From the description above, it should be clear that the whole market system is extremely dynamic - it is constantly changing and evolving as products and services come and go and new ideas and innovations take over. The pace of change can be bewildering at times and, if there is a lack of information, lead to market failures occurring. The constant lure of the chance to strike it rich is what drives individuals and makes the system so dynamic and relatively efficient in allocating scarce resources.

The efficiency of the market system is not always matched in reality. There are significant weaknesses in the market system that we can identify - weaknesses that are collectively referred to as market failure.

The market system can fail in a number of ways:

1.The provision of public goods - public goods are goods that could not be provided under a market system because it is not possible to charge a price for them. This is because it is not possible to exclude those who do not pay from getting the benefits. For example, how could the provision of a defence system that by definition protects all citizens be charged for individually? If just one person pays then it would not be possible to exclude all others from the protection - what reason do they have to pay if they are all being protected anyway?

2.The provision of merit goods - merit goods are goods and services that could be provided by a market system but if they were, there is a possibility that some people who need these services would either not be able to afford to pay for them or would not believe that they need them. There is a danger, therefore, that such goods and services would be under-consumed. Examples of merit goods are health and education.

3.Income inequalities - market systems tend to throw up individuals who become very very rich whilst there are others that struggle to survive. Such wide income inequalities may lead to a range of social and economic problems and tensions.

4.Existence of shortages and surpluses - imperfect information tends to lead to shortages and surpluses not being erased. A classic example is unemployment. In theory, unemployment should not occur because wages would adjust to get rid of the surplus labour; in reality, wages may not adjust in this way. In addition, there may be a number of factors preventing labour resources moving from one type of job to another.

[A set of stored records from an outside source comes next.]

(* ===== verification/Client.v ===== *)
(** * The client library (lib/pfs_api.c)

    [operate_pfs] uploads, changes or deletes a file: it asks the name server
    for a storage server, sends that server the request and the file, and reads
    the answer.  What the kernel does is a script: the outcomes of the calls to
    [createsocket], [select], [send] or [sendfile64] and [recv], in their order.
    [None]: the script is used up, or the process crashes because a string
    leaves its buffer.

    The state the library keeps between calls is [thread]; the state of one call
    is [call]. *)

From S2P Require Import Prelude.
From S2P Require Import CString.
From S2P Require Import Protocol.
From S2P Require Import MyBuff.
From S2P Require Import MD5.
From S2P Require Import TaskData.
From S2P Require Import Records.
From S2P Require Import LocalFile.
From S2P Require Import EventLoop.
From S2P Require Import SigStream.
From S2P Require Import Wire.
From S2P Require Import Transfer.
From S2P Require Import NameServer.
From S2P Require Import Upload.

Module Client.
Import MyBuff Conn Loop Sig Fs.

(** ** Data *)

Definition SOCK_SWITCH : Z := 0x01.
Definition SOCK_DATA_OVER : Z := 0x02.
Definition SOCK_CLOSE : Z := 0x10.
Definition SOCK_SEND : Z := 0x20.
Definition SOCK_SELECT_ERR : Z := 0x30.
Definition SOCK_COMP : Z := 0x40.
Definition SOCK_SELECT_TO : Z := 0x60.
Definition SOCK_RECV : Z := 0x80.

Definition GET_STORAGE : Z := 0.
Definition PUT_DATA : Z := 1.

Definition ADD_PATH_BY_STORAGE : Z := 0.
Definition ADD_PATH_BY_UPLOAD : Z := 1.
Definition ADD_DIR_BY_UPLOAD : Z := 4.

Definition TASK_ADDFILE : Z := 48.
Definition TASK_DELFILE : Z := 49.
Definition TASK_MODYFILE : Z := 50.

Definition PFS_OK : Z := 0.
Definition PFS_CON_NAMESERVER : Z := 3.
Definition PFS_CON_STORAGE : Z := 4.
Definition PFS_LOCAL_FILE : Z := 5.
Definition PFS_ERR_TYPE : Z := 7.
Definition PFS_ERR_INFO_UNCOM : Z := 8.
Definition PFS_STORAGE_FILE : Z := 10.

(** The arrays are strings: [errmsg[256]], [localfile[256]], [remotefile[256]],
    [group[128]]. *)
Record t_api_info := mk_api {
  errmsg : bytes;
  localfile : bytes;
  remotefile : bytes;
  group : bytes;
  a_type : Z;
  addtype : Z;
  nametype : Z
}.

Record t_api_cache := mk_cache { uptime : Z; cache_ip : bytes; cache_port : Z; cache_fd : Z }.

(** The thread-local variables. *)
Record thread := mk_thread {
  client_stat : Z;
  ns_cache_flag : bool;
  ns_cache : t_api_cache
}.

(** [select]: an error, nothing within five seconds, or the socket ready for
    writing or reading. *)
Inductive turn :=
| SelectErr
| SelectTimeout
| Ready (w r : bool).

(** What the kernel will answer. *)
Record script := mk_script {
  connects : list Z;
  turns : list turn;
  sends : list send_result;
  recvs : list recv_result;
  clock : Z
}.

Record call := mk_call {
  sock : Z;
  havedata : bool;
  sendb : mybuff;
  recvb : mybuff;
  result : bytes;               (* the whole array, 2048 bytes *)
  api : t_api_info;
  th : thread;
  local : fs;
  io : script;
  dials : list (bytes * Z);     (* the addresses [createsocket] was called with *)
  events : list event
}.

Definition set_errmsg (a : t_api_info) (m : bytes) : t_api_info :=
  mk_api m (localfile a) (remotefile a) (group a) (a_type a) (addtype a) (nametype a).
Definition set_addtype (a : t_api_info) (t : Z) : t_api_info :=
  mk_api (errmsg a) (localfile a) (remotefile a) (group a) (a_type a) t (nametype a).
Definition set_answer (a : t_api_info) (r g : bytes) : t_api_info :=
  mk_api (errmsg a) (localfile a) r g (a_type a) (addtype a) (nametype a).
Definition set_stat (t : thread) (st : Z) : thread := mk_thread st (ns_cache_flag t) (ns_cache t).

Section Api.
Context {E : Env} {K : Kernel}.

(** ** Sending and receiving *)

(** [do_recv]; [total] is what earlier calls of the loop have read. *)
Fixpoint do_recv (total : Z) (b : mybuff) (rs : list recv_result) : option (Z * mybuff * list recv_result) :=
  match rs with
  | [] => None
  | Got d :: rs' =>
      let b := put b d in
      if zlen d =? 2048 then do_recv (total + zlen d) b rs' else Some (total + zlen d, b, rs')
  | Eof :: rs' => Some (-1, b, rs')
  | RErrno e :: rs' =>
      if e =? EINTR then do_recv total b rs'
      else if e =? EAGAIN then Some (0, b, rs')
      else Some (-1, b, rs')
  end.

(** The two loops of [do_send].  [n] is a [size_t]: the -1 of a failed call is
    the largest number there is.  [Some None]: go on to the file. *)
Fixpoint send_data (fd : Z) (b : mybuff) (d : bytes) (ss : list send_result)
  : option (option Z * mybuff * list event * list send_result) :=
  match ss with
  | [] => None
  | s :: ss' =>
      let n := u64 (s_n s) in
      if 0 <? n then
        let ev := if 0 <? s_n s then [Sent fd (take (Z.to_nat (s_n s)) d)] else [] in
        Some (if n <? zlen d then Some SOCK_SEND else None, mybuff_skipdata b n, ev, ss')
      else if s_errno s =? EINTR then send_data fd b d ss'
      else Some (Some (if s_errno s =? EAGAIN then SOCK_SEND else SOCK_CLOSE), b, [], ss')
  end.

Fixpoint send_file (fd : Z) (b : mybuff) (lfd start len : Z) (ss : list send_result)
  : option (Z * mybuff * list event * list send_result) :=
  match ss with
  | [] => None
  | s :: ss' =>
      let n := u64 (s_n s) in
      if 0 <? n then
        let '(b, cl) := mybuff_skipfile b n in
        let ev := if 0 <? s_n s then [SentFile fd lfd start (s_n s)] else [] in
        Some (if n <? len then SOCK_SEND else SOCK_COMP, b, ev ++ map Closed cl, ss')
      else if s_errno s =? EINTR then send_file fd b lfd start len ss'
      else Some (if s_errno s =? EAGAIN then SOCK_SEND else SOCK_CLOSE, b, [], ss')
  end.

Definition do_send (fd : Z) (b : mybuff) (ss : list send_result) : option (Z * mybuff * list event * list send_result) :=
  let '(rc, d) := mybuff_getdata b in
  '(ret, b, ev, ss) ← (if rc =? 0 then send_data fd b d ss else Some (None, b, [], ss));
  match ret with
  | Some r => Some (r, b, ev, ss)
  | None =>
      match mybuff_getfile b with
      | None => Some (SOCK_COMP, b, ev, ss)
      | Some (lfd, start, len) =>
          '(r, b, ev', ss) ← send_file fd b lfd start len ss;
          Some (r, b, ev ++ ev', ss)
      end
  end.

(** ** Requests and answers *)

(** [check_req]: what came, copied over the start of [result]. *)
Definition check_req (stat : Z) (b : mybuff) (res : bytes) : option (Z * bytes) :=
  let '(rc, d) := mybuff_getdata b in
  if negb (rc =? 0) then Some (SOCK_RECV, res)
  else
    let '(ret, hd, body) := parse_sig_msg zero_head zero_body d in
    if 0 <? ret then Some (SOCK_RECV, res)
    else if ret =? E_PACKET_ERR_CLOSE then Some (SOCK_CLOSE, res)
    else if 2048 <? bodylen hd then None
    else
      let res := memcpy res 0 (take (Z.to_nat (bodylen hd)) body) in
      Some (if stat =? GET_STORAGE then SOCK_SWITCH else SOCK_DATA_OVER, res).

(** [createsocket(ip, port)]. *)
Definition createsocket (c : call) (ip : bytes) (port : Z) : option (Z * call) :=
  match connects (io c) with
  | [] => None
  | fd :: cs =>
      let sc := mk_script cs (turns (io c)) (sends (io c)) (recvs (io c)) (clock (io c)) in
      Some (fd, mk_call (sock c) (havedata c) (sendb c) (recvb c) (result c) (api c) (th c) (local c) sc
                  (dials c ++ [(ip, port)]) (events c))
  end.

Definition set_api (c : call) (a : t_api_info) : call :=
  mk_call (sock c) (havedata c) (sendb c) (recvb c) (result c) a (th c) (local c) (io c) (dials c) (events c).
Definition set_result (c : call) (r : bytes) : call :=
  mk_call (sock c) (havedata c) (sendb c) (recvb c) r (api c) (th c) (local c) (io c) (dials c) (events c).
Definition set_th (c : call) (t : thread) : call :=
  mk_call (sock c) (havedata c) (sendb c) (recvb c) (result c) (api c) t (local c) (io c) (dials c) (events c).
Definition set_sock (c : call) (fd : Z) (hd : bool) : call :=
  mk_call fd hd (sendb c) (recvb c) (result c) (api c) (th c) (local c) (io c) (dials c) (events c).
Definition emit (c : call) (ev : list event) : call :=
  mk_call (sock c) (havedata c) (sendb c) (recvb c) (result c) (api c) (th c) (local c) (io c) (dials c) (events c ++ ev).

(** [connect_storage(result, errmsg)]; the colon is overwritten. *)
Definition connect_storage (c : call) : option (Z * call) :=
  let s := until0 (result c) in
  match strchr s 58 with
  | None =>
      let m := str "errmsg:" ++ s in
      if 256 <=? zlen m then None else Some (-1, set_api c (set_errmsg (api c) m))
  | Some i =>
      let ip := take i s in
      let port := atoi (drop (S i) s) in
      '(fd, c) ← createsocket (set_result c (memcpy (result c) i [0])) ip port;
      let t := th c in
      Some (fd, if (0 <=? fd) && ns_cache_flag t && (cache_port (ns_cache t) =? 0)
                then set_th c (mk_thread (client_stat t) (ns_cache_flag t) (mk_cache (clock (io c)) (snprintf 16 ip) port (-1)))
                else c)
  end.

(** [stat] of a regular file: its time and its size. *)
Definition stat (f : fs) (p : bytes) : option (Z * Z) :=
  i ← paths f !! p; c ← inodes f !! i; Some (default 0 (times f !! i), zlen c).

Definition get_localfile_stat (f : fs) (b : t_task_base) : option t_task_base :=
  '(mt, size) ← stat f (filename b);
  m ← getfilemd5 f (filename b);
  Some (mk_base (filename b) (tmpfile b) (retfile b) (m ++ [0]) (dstip b) (b_starttime b) mt size
          (type b) (retry b) (overstatus b)).

Definition rename_task (b : t_task_base) (n : bytes) : t_task_base :=
  mk_base n (tmpfile b) (retfile b) (filemd5 b) (dstip b) (b_starttime b) (mtime b) (fsize b)
          (type b) (retry b) (overstatus b).

(** The task that is sent to the storage server, and the way its name is to be
    understood; [None] when the file cannot be read or is empty. *)
Definition request_task (f : fs) (a : t_api_info) : option (t_task_base * t_api_info) :=
  let base n := mk_base n [] [] (replicate 17 0) 0 0 0 0 (a_type a) 0 0 in
  if a_type a =? TASK_DELFILE then Some (base (snprintf 256 (remotefile a)), a)
  else
    b ← get_localfile_stat f (base (snprintf 256 (localfile a)));
    if fsize b =? 0 then None
    else
      let '(b, a) := if a_type a =? TASK_MODYFILE
                     then (rename_task b (snprintf 256 (47 :: remotefile a)), set_addtype a ADD_PATH_BY_UPLOAD)
                     else (b, a) in
      Some (if addtype a =? ADD_DIR_BY_UPLOAD then rename_task b (snprintf 256 (remotefile a)) else b, a).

5.The existence of externalities - externalities are the effects of decision making on third parties - individual and groups who are not involved in the initial decision.

The Mixed Economy

The vast majority of countries around the world have some form of mixed economy where some resources are allocated through the price or market mechanism and others are allocated by the state. In theory, such a system is able to combine the best elements of both a planned economy and a market economy. In reality, the proportion of planned and market varies, with some countries placing more emphasis on market solutions to resource allocations and others favouring a greater role for state planning.

Whatever the proportions, there is never a 'best' combination; it will depend to a large extent on the aims and objectives of the government concerned. Even with the existence of both a planned and a market element to an economy, there can still be problems and there will be aspects of market failure and government failure. The latter is where the government attempts to intervene in the market, to try to solve problems that might be caused by the market mechanism. In so doing, this creates other problems that do not ensure an efficient allocation of resources.

The UK is a typical example of a mixed economy. We have a private sector where goods and services are allocated on the basis of the market mechanism and a public sector where the government provide goods and services funded through tax revenue (for the most part) for the general public as a whole.